The fourth number is the column proportion. This cell is in the `Excellent`

column. Of the 10 students in the `Excellent`

column, 4 reported that they do not have a personal doctor. 4 out of 10 is 0.4. Said another way, 40% of students who report being in excellent health have no personal doctor.

The last number is the overall proportion. So, 4 out of the 61 total students in this analysis have no personal doctor *and* report being in excellent health. Four out of 61 is 0.066. So, about 7% of **all** the students in the class have no personal doctor *and* are in excellent health.

Now that you know how to read the table, I want to point out a couple subtleties that may not have jumped out at you above.

**The changing denominator.**As we moved from the row proportion to the column proportion and then the overall proportion, all that changed was the denominator (the blue circle).
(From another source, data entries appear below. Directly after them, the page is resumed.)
(** Once Tk runs the [handle_call] command with the numeral of a pending
    call's index, the sleeping caller can wake up, and leaves with the
    outcome of the bound call run by the main thread. *)
Lemma handled_call_returns s t l f i q1 q2 wgt out :
  reachable call call_event s →
  waiting s !! t = Some (l, f) →
  datastream s = q1 ++ (i, FuncEventData FuncHandler l f) :: q2 →
  snd (run call f (world s)) = out → (∀ e, out ≠ RaisesBase e) →
  ∃ s1 s2,
    CallWrapper_call call call_event (mkCommand wgt HandleCall) (str i) s
      = (s1, Returns PyNone) ∧
    FuncGenerator_resume t l s1 = Some (s2, out) ∧
    exec call call_event (AWake t) s1 = Some s2 ∧
    history s2 = history s ++ [Executed l f (world s) out; Returned t l out].
Proof.
  intros Hr Hw Hq Hrun Hout. apply reachable_Inv in Hr.
  destruct (inv_queue call s Hr i FuncHandler l f) as (t' & c & _ & Hc & Hbell).
  { rewrite Hq. apply elem_of_app. right. left. }
  destruct (published_ops out c Hout) as [Hpub Hbell'].
  apply published_outcome in Hpub.
  unfold CallWrapper_call. cbn [cmd_widget cmd_func].
  rewrite Hq, substitute_found by (rewrite <-Hq; apply Hr).
  unfold call_bound, handle_call, Handler_call, FuncHandler_call, run_in. simpl.
  destruct (run call f (world s)) as [w' out0]. simpl in Hrun. subst out0.
  destruct out as [v|e|e]; [| |by destruct (Hout e)].
  - eexists _, _. split; [reflexivity|].
    unfold FuncGenerator_resume. simpl.
    rewrite lookup_alter_eq, Hc. simpl. rewrite Hw. simpl.
    rewrite lookup_alter_eq, Hc. simpl.
    split; [reflexivity|]. split; [reflexivity|]. simpl. by rewrite <-app_assoc.
  - eexists _, _. split; [reflexivity|].
    unfold FuncGenerator_resume. simpl.
    rewrite lookup_alter_eq, Hc. simpl. rewrite Hw. simpl.
    rewrite lookup_alter_eq, Hc. simpl.
    split; [reflexivity|]. split; [reflexivity|]. simpl. by rewrite <-app_assoc.
Qed.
And each time we did so we were describing the characteristics of a different group of people: (1) students without a personal doctor, (2) students in excellent general health, (3) all students – regardless of personal doctor or general health.**Language matters.**Because we are actually describing the characteristics of different subgroups, the language we use to interpret our results is important. For example, when I interpreted the row proportion above I wrote, “19% of students with no personal doctor reported being in excellent health.” This language implies that I’m describing the health (characteristic) of students with no personal doctor (subgroup). It would be completely incorrect to instead say, “19% of students in excellent health have no personal doctor” or “19% of students have no personal doctor.” Those are interpretations of the column percent and overall percent respectively. They are not interchangeable.